[Saved entries]
* * * * * * * * *

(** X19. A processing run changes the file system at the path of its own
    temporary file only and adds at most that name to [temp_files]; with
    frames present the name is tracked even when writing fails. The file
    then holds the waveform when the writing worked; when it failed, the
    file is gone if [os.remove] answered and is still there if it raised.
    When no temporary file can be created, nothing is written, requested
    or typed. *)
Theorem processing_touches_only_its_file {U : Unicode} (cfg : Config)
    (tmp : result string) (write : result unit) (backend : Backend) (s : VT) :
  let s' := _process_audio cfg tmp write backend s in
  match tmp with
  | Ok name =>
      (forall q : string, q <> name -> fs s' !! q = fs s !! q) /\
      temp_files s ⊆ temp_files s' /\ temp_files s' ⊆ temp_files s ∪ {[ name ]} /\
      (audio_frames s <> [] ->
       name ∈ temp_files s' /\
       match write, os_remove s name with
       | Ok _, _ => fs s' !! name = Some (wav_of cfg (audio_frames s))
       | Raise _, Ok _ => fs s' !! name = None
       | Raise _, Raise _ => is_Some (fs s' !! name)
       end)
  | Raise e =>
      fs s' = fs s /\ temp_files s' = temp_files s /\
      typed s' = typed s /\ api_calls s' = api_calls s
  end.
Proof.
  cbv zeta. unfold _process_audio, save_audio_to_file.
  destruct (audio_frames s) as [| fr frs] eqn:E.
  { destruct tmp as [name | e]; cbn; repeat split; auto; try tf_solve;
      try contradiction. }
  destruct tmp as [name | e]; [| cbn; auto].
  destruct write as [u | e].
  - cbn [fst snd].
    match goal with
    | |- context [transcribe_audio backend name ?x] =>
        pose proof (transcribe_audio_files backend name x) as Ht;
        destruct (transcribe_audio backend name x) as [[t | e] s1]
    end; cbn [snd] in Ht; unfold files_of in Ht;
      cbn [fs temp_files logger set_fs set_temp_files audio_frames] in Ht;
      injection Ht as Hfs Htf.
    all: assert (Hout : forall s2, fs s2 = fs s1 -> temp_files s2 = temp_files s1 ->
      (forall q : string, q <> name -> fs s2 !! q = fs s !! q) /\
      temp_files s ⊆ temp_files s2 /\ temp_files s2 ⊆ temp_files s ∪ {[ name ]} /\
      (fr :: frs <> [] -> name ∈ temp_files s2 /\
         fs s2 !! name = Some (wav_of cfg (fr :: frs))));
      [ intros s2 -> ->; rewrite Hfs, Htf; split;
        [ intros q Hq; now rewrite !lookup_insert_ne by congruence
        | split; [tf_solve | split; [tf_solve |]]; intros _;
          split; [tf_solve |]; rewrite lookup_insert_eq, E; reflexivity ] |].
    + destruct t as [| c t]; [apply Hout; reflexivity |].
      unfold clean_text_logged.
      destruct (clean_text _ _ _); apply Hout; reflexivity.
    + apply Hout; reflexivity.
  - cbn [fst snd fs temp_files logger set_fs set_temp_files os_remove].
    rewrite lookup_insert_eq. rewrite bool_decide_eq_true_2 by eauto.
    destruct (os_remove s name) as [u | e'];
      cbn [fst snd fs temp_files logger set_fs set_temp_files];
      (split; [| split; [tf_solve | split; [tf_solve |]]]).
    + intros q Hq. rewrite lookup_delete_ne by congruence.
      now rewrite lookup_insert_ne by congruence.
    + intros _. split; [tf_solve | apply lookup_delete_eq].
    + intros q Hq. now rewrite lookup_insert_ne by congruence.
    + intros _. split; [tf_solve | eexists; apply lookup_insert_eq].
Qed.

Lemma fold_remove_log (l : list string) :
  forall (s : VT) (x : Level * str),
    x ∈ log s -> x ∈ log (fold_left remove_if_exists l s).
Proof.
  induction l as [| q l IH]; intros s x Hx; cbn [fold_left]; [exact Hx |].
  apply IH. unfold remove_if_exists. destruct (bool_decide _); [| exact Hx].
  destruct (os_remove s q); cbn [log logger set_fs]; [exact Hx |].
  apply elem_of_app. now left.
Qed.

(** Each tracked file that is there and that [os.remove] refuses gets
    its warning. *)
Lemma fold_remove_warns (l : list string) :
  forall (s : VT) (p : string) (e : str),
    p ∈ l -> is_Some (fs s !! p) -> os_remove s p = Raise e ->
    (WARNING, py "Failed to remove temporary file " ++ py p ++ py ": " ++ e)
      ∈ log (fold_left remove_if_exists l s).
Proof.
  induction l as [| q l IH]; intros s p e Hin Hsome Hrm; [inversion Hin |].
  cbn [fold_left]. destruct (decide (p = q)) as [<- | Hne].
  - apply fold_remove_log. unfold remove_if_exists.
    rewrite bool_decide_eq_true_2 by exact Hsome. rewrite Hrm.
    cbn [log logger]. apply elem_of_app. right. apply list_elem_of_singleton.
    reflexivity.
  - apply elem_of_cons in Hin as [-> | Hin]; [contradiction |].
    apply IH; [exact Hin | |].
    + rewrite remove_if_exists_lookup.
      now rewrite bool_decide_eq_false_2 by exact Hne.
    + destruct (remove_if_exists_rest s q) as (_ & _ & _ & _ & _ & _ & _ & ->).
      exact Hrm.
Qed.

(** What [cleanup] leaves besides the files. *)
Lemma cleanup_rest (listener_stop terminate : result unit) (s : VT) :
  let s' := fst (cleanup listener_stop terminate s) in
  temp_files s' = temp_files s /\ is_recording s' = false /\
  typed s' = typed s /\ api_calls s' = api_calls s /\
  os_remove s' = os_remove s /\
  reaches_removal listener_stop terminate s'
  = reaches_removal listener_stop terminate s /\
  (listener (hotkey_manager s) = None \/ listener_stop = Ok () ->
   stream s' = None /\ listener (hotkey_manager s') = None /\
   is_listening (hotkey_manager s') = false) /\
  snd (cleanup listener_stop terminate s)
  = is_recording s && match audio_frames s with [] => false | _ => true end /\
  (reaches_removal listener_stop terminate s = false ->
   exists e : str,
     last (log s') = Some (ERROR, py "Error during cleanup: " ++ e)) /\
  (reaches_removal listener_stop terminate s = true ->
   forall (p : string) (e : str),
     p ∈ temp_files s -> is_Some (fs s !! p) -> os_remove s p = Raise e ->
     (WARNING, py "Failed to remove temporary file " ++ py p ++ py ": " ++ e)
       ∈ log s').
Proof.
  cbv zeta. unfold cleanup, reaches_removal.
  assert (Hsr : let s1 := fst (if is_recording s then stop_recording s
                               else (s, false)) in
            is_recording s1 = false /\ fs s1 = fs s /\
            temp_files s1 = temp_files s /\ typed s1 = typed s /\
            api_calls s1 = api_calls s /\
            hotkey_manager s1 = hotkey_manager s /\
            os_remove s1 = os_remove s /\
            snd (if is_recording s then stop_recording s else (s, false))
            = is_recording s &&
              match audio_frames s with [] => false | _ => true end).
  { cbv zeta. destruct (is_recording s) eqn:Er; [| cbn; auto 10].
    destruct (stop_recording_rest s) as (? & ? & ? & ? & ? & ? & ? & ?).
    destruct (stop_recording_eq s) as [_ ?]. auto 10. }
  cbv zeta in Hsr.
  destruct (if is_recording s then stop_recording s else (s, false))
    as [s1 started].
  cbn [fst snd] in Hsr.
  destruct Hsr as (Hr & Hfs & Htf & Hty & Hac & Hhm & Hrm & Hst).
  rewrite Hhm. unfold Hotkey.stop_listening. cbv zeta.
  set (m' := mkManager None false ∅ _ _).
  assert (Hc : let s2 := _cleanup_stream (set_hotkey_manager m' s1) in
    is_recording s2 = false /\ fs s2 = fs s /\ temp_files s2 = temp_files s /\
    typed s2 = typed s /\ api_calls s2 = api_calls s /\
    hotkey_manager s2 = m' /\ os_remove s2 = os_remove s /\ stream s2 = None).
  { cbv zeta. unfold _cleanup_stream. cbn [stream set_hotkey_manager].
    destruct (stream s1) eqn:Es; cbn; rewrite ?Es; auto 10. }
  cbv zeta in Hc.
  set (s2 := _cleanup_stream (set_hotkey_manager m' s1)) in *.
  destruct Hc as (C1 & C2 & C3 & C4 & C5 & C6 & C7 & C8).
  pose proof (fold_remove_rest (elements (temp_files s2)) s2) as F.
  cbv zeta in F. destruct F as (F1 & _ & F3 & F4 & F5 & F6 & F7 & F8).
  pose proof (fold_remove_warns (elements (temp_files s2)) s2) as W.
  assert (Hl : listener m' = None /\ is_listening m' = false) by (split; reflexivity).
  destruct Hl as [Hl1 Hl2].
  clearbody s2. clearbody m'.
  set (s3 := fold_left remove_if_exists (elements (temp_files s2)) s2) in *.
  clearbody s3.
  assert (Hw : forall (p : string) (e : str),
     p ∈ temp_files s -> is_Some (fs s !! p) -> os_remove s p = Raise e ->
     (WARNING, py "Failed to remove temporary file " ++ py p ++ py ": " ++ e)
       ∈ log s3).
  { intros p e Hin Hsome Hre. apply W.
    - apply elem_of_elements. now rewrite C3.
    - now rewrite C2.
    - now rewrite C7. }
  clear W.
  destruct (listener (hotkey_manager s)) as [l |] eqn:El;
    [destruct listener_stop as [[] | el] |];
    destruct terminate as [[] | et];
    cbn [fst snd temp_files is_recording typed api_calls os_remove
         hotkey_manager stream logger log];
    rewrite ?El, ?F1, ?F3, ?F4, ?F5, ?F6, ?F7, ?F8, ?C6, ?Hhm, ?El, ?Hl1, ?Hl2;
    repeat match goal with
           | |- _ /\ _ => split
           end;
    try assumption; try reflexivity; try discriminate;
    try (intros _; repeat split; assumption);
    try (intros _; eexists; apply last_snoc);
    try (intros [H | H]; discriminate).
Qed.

* * * * * * * * *

EXERCISE | Among the records above, extract exactly the lines from the line with "cbv zeta in F." to the line with "Hre. apply W.", both lines included, and leave out the rest.

ANSWER BOX |
  cbv zeta in F. destruct F as (F1 & _ & F3 & F4 & F5 & F6 & F7 & F8).
  pose proof (fold_remove_warns (elements (temp_files s2)) s2) as W.
  assert (Hl : listener m' = None /\ is_listening m' = false) by (split; reflexivity).
  destruct Hl as [Hl1 Hl2].
  clearbody s2. clearbody m'.
  set (s3 := fold_left remove_if_exists (elements (temp_files s2)) s2) in *.
  clearbody s3.
  assert (Hw : forall (p : string) (e : str),
     p ∈ temp_files s -> is_Some (fs s !! p) -> os_remove s p = Raise e ->
     (WARNING, py "Failed to remove temporary file " ++ py p ++ py ": " ++ e)
       ∈ log s3).
  { intros p e Hin Hsome Hre. apply W.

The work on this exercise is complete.